_Directions:_ Across the listing below, how many lines include the string "split"? Reply with the number alone.

_Data provided:_
————————
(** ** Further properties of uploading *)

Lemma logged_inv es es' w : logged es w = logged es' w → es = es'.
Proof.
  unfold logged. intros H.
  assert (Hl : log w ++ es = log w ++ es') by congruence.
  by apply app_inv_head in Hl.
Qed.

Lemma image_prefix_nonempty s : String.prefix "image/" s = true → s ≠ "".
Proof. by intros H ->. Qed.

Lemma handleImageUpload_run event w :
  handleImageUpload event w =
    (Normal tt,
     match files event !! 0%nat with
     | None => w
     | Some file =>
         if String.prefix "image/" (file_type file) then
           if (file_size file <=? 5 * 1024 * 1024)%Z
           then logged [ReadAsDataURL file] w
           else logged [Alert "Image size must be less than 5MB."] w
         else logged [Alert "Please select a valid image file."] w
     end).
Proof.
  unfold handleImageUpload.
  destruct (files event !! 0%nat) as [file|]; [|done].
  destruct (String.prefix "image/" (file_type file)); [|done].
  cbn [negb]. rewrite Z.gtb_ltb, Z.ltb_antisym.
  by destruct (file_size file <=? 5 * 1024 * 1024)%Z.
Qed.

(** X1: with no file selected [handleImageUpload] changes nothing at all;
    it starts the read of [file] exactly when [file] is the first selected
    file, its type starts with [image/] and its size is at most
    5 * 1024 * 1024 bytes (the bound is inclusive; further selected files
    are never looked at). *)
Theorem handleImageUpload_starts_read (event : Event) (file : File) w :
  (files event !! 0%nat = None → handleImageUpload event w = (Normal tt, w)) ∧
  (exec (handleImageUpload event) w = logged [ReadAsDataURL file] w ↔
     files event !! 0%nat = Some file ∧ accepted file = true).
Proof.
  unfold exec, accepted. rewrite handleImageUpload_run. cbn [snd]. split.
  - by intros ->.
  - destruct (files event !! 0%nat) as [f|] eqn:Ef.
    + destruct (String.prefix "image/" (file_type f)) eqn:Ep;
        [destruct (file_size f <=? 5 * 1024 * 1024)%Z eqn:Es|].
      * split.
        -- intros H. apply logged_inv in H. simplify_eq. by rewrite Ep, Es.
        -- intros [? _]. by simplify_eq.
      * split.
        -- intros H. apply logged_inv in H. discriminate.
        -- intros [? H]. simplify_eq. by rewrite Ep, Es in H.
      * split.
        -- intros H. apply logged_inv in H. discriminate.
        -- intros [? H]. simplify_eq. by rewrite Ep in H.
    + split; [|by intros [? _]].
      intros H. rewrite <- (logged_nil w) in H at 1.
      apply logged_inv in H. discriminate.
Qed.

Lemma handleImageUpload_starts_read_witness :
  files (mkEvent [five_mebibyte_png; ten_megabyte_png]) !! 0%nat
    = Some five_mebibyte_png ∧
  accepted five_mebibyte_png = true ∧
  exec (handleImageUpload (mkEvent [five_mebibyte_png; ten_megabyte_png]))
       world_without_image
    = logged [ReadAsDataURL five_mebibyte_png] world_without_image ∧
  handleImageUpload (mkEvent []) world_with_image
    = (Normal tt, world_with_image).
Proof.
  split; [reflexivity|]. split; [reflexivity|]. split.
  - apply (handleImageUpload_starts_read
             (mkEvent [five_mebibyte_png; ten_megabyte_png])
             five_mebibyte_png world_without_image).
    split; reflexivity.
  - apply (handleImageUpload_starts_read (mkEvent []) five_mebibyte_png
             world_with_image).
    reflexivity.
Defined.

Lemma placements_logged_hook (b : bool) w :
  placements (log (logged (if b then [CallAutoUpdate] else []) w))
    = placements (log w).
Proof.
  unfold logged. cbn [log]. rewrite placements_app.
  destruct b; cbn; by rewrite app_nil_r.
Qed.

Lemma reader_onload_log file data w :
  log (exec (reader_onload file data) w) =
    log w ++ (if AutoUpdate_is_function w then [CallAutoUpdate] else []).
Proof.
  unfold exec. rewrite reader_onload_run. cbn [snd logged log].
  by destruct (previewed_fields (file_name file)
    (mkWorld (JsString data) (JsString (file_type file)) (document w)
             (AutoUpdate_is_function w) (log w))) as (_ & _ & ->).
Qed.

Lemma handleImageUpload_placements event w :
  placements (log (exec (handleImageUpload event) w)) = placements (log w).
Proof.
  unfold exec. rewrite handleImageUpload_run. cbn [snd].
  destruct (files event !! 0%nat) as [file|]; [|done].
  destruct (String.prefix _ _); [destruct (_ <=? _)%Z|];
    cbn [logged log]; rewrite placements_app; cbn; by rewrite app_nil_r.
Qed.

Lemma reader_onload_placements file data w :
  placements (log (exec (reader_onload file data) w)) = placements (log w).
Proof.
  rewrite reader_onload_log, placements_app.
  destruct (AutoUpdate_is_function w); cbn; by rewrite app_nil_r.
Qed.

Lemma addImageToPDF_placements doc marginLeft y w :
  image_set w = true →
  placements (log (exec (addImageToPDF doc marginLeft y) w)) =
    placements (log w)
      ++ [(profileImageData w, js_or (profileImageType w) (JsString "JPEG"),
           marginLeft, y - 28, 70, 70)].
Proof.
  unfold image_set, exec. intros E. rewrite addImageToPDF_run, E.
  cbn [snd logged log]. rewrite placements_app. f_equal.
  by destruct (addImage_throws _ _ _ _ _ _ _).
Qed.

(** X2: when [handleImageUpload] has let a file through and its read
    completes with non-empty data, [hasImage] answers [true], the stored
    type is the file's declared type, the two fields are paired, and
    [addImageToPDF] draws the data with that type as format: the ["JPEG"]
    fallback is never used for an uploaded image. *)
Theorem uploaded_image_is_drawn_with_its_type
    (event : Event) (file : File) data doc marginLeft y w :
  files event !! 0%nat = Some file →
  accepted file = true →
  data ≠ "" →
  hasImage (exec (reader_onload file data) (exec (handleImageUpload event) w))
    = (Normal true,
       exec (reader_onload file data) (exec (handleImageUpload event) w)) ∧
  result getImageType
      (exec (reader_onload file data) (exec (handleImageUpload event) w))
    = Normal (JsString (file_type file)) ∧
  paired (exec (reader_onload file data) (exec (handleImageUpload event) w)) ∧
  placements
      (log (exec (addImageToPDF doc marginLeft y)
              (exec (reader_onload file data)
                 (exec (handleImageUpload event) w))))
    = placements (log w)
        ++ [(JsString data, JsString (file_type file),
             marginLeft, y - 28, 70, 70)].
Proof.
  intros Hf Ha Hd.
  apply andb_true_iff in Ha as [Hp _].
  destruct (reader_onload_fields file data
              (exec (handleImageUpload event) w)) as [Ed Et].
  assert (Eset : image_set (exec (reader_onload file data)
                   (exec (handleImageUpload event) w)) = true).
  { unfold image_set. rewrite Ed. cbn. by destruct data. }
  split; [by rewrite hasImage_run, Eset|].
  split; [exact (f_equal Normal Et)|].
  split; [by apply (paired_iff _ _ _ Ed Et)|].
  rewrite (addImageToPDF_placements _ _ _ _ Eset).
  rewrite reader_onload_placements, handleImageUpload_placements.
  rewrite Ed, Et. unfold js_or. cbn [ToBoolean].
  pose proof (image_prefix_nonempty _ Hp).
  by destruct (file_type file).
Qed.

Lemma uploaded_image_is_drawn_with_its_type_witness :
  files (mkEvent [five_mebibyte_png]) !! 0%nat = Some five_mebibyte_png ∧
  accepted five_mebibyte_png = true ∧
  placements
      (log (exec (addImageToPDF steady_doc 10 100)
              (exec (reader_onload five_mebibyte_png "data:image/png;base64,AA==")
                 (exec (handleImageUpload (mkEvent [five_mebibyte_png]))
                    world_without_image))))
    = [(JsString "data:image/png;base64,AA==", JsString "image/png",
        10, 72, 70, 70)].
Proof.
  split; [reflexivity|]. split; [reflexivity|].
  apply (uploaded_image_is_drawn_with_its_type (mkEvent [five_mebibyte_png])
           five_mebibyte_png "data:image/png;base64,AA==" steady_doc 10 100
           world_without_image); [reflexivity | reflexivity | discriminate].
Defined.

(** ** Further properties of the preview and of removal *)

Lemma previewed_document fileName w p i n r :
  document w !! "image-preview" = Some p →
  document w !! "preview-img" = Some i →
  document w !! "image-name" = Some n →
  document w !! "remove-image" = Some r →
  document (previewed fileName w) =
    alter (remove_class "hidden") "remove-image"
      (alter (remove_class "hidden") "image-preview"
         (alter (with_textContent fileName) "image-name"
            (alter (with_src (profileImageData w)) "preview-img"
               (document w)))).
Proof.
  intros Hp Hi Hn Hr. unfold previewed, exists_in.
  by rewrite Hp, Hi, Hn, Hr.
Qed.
————————
_Your response:_ 11